To do
Nothing but a number should be given: how many lines in the entries below include the string "objects".
—————
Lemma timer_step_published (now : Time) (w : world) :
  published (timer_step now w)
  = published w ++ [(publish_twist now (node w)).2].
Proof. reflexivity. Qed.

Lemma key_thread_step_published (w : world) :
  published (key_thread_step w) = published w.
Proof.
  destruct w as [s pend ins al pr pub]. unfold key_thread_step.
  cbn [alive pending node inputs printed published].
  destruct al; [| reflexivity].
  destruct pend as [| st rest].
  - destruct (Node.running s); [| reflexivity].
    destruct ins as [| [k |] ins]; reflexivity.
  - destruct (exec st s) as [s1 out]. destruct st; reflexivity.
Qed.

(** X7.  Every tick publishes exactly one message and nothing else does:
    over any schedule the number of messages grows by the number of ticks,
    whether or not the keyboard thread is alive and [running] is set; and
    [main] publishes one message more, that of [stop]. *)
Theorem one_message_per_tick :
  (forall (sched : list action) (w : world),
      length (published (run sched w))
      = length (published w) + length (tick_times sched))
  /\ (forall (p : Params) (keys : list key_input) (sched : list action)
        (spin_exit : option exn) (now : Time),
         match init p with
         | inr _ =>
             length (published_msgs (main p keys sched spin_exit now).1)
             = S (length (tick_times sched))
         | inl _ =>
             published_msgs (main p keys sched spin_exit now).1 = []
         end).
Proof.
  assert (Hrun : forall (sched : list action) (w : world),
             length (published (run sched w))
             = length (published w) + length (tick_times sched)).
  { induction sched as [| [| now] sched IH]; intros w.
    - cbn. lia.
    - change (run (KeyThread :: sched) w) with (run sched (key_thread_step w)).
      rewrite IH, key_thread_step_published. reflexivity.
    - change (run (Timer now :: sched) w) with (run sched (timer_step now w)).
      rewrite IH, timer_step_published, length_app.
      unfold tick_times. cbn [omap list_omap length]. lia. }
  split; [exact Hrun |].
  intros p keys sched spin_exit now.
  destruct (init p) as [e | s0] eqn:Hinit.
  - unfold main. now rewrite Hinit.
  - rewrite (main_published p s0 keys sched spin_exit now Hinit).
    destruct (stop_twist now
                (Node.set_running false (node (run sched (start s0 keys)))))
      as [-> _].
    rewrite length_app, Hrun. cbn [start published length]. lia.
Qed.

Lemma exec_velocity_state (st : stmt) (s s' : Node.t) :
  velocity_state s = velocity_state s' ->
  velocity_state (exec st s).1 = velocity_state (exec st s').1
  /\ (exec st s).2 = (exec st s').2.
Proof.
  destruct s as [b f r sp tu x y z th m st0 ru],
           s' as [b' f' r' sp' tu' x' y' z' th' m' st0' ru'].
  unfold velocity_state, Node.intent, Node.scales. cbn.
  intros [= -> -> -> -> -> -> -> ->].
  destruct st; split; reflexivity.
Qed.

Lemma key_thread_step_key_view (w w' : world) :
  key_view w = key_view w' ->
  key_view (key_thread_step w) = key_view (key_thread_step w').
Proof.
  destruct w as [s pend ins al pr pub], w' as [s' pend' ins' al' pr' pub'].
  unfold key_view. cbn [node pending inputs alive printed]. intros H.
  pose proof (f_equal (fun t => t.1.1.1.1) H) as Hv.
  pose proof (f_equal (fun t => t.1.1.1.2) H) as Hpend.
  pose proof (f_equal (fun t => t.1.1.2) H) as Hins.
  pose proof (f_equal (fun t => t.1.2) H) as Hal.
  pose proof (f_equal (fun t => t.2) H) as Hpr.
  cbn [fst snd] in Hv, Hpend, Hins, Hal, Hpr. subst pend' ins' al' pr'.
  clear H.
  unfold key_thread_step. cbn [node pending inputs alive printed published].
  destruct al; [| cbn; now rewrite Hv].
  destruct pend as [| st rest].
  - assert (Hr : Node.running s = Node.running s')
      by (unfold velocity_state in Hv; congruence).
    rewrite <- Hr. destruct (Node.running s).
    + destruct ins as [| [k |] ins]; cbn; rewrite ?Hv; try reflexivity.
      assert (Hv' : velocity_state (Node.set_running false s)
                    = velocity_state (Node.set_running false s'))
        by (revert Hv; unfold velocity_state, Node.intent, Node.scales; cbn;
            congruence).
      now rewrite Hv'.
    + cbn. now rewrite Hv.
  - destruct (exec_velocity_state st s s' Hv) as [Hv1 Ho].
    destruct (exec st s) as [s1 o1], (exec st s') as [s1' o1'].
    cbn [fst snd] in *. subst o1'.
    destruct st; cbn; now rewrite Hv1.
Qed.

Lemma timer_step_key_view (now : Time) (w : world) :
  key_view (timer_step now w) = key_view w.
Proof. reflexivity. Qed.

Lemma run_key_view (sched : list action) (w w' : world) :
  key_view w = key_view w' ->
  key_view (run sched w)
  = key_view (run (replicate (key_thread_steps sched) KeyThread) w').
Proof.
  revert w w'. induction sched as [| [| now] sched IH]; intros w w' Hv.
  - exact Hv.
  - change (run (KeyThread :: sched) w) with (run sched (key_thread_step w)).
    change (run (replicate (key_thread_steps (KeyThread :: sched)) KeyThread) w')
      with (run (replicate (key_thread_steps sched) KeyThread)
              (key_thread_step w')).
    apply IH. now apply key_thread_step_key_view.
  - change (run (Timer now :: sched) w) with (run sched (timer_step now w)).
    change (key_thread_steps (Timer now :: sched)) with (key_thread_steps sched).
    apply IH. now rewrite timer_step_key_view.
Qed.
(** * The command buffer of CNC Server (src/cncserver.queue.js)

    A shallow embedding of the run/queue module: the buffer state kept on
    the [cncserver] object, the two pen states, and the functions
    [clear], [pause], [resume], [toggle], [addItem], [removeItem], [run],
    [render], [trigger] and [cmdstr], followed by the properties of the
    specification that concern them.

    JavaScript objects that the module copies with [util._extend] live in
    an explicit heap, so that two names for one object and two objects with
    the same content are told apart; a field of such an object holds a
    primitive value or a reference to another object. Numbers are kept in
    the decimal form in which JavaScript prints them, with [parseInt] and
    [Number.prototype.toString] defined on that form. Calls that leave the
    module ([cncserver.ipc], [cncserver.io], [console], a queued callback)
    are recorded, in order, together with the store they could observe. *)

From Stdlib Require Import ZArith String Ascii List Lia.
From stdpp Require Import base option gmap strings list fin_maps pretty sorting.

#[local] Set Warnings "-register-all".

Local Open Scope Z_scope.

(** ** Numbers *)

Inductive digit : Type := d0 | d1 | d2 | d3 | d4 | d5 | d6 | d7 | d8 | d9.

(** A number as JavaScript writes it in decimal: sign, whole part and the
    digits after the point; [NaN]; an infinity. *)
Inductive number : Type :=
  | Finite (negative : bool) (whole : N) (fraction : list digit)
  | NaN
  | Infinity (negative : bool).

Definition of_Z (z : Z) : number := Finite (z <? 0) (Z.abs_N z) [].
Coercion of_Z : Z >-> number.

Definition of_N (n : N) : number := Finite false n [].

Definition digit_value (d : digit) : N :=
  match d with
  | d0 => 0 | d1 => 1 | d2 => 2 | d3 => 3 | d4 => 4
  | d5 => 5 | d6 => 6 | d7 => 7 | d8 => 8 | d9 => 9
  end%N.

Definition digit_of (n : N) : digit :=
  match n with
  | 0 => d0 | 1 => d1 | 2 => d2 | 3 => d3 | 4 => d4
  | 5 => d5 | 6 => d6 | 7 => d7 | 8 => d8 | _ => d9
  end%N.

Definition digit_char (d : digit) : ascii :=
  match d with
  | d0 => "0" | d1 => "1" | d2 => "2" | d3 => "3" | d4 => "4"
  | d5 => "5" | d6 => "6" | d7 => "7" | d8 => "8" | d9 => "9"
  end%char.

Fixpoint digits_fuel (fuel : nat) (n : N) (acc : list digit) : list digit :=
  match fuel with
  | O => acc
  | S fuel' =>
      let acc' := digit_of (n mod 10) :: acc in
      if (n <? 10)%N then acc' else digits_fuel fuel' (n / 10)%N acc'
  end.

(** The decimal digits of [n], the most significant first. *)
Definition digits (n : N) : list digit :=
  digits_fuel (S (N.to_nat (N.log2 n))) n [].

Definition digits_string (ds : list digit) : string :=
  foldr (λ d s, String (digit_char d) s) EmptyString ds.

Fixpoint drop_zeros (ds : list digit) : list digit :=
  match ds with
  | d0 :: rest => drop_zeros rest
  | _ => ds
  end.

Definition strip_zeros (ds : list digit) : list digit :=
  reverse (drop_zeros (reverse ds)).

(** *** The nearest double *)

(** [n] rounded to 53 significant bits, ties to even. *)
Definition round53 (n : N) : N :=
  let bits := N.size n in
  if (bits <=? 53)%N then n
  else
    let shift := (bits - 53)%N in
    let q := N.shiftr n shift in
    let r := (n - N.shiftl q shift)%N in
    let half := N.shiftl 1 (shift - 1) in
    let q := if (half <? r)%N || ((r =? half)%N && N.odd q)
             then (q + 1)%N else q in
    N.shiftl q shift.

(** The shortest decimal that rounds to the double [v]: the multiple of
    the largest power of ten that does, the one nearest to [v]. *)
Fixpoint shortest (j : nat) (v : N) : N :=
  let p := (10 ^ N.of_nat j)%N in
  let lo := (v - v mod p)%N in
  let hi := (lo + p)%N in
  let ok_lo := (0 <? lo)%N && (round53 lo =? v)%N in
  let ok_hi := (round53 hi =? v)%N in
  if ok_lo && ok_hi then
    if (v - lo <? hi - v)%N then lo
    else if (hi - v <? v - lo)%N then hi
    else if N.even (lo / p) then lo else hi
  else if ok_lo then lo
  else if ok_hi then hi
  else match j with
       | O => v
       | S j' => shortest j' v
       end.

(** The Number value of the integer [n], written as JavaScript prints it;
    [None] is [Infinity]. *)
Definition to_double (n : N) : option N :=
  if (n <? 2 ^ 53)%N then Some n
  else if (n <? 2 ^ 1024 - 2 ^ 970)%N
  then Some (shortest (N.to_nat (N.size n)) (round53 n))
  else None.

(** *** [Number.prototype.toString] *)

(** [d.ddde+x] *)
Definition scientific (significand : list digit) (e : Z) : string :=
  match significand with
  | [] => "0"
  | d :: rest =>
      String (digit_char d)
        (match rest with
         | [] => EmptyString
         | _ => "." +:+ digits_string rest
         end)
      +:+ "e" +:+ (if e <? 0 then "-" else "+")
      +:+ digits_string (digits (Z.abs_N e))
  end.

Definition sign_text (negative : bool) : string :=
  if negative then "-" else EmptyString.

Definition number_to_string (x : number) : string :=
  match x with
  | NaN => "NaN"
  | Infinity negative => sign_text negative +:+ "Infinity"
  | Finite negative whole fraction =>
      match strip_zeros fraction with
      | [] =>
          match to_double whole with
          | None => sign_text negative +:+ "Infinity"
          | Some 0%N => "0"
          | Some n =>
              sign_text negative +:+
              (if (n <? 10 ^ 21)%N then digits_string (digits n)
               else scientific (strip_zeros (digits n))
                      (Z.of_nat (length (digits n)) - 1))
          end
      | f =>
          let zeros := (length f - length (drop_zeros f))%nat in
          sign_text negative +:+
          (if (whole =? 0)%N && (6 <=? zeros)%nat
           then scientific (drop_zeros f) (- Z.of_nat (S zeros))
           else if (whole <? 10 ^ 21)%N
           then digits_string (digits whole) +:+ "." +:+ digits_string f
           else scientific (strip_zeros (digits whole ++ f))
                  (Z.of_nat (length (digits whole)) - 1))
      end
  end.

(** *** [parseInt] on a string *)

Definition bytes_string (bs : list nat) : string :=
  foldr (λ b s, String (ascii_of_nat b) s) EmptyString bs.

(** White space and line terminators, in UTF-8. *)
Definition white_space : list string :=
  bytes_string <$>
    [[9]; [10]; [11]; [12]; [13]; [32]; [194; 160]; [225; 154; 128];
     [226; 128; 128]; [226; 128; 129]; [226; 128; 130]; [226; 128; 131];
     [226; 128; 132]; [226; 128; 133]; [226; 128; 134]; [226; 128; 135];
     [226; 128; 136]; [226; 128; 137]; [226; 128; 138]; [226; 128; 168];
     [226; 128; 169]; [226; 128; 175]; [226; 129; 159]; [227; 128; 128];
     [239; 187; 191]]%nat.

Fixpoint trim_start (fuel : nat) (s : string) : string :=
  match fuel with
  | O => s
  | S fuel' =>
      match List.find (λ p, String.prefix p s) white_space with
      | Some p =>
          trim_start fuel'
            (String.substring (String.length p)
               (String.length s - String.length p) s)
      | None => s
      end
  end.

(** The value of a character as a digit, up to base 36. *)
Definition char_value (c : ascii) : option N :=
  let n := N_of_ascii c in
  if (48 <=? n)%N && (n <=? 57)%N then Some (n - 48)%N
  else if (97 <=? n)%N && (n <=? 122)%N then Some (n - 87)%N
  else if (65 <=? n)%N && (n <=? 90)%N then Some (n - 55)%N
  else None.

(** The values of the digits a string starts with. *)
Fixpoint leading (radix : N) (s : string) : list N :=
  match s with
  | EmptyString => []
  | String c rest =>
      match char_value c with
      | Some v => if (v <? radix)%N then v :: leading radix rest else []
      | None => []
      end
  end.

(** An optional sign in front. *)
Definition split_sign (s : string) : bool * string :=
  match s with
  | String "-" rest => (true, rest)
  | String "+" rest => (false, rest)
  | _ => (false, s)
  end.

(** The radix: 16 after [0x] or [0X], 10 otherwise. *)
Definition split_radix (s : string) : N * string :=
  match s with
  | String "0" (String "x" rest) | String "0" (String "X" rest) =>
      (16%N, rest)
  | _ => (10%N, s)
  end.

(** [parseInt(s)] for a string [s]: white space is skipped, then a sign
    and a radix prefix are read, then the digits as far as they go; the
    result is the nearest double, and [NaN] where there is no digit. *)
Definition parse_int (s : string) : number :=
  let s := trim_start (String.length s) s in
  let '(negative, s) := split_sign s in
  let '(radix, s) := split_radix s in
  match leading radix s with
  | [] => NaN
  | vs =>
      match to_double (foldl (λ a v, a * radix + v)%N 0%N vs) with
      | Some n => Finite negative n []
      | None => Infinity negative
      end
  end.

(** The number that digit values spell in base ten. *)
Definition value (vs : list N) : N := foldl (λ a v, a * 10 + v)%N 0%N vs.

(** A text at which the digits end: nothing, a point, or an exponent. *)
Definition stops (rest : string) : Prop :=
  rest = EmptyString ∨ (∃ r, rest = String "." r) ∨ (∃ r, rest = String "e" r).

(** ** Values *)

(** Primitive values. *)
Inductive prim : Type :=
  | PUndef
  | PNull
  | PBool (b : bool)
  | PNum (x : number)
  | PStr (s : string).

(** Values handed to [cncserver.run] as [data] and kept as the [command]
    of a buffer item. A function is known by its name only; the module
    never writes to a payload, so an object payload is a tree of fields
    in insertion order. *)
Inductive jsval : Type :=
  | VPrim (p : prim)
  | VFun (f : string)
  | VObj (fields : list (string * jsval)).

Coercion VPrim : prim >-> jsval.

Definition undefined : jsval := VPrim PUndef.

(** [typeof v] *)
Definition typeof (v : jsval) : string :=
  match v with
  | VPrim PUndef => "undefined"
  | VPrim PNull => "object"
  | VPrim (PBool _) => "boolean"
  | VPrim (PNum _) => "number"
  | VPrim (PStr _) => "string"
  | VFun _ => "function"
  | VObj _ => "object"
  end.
—————
Result of this task
2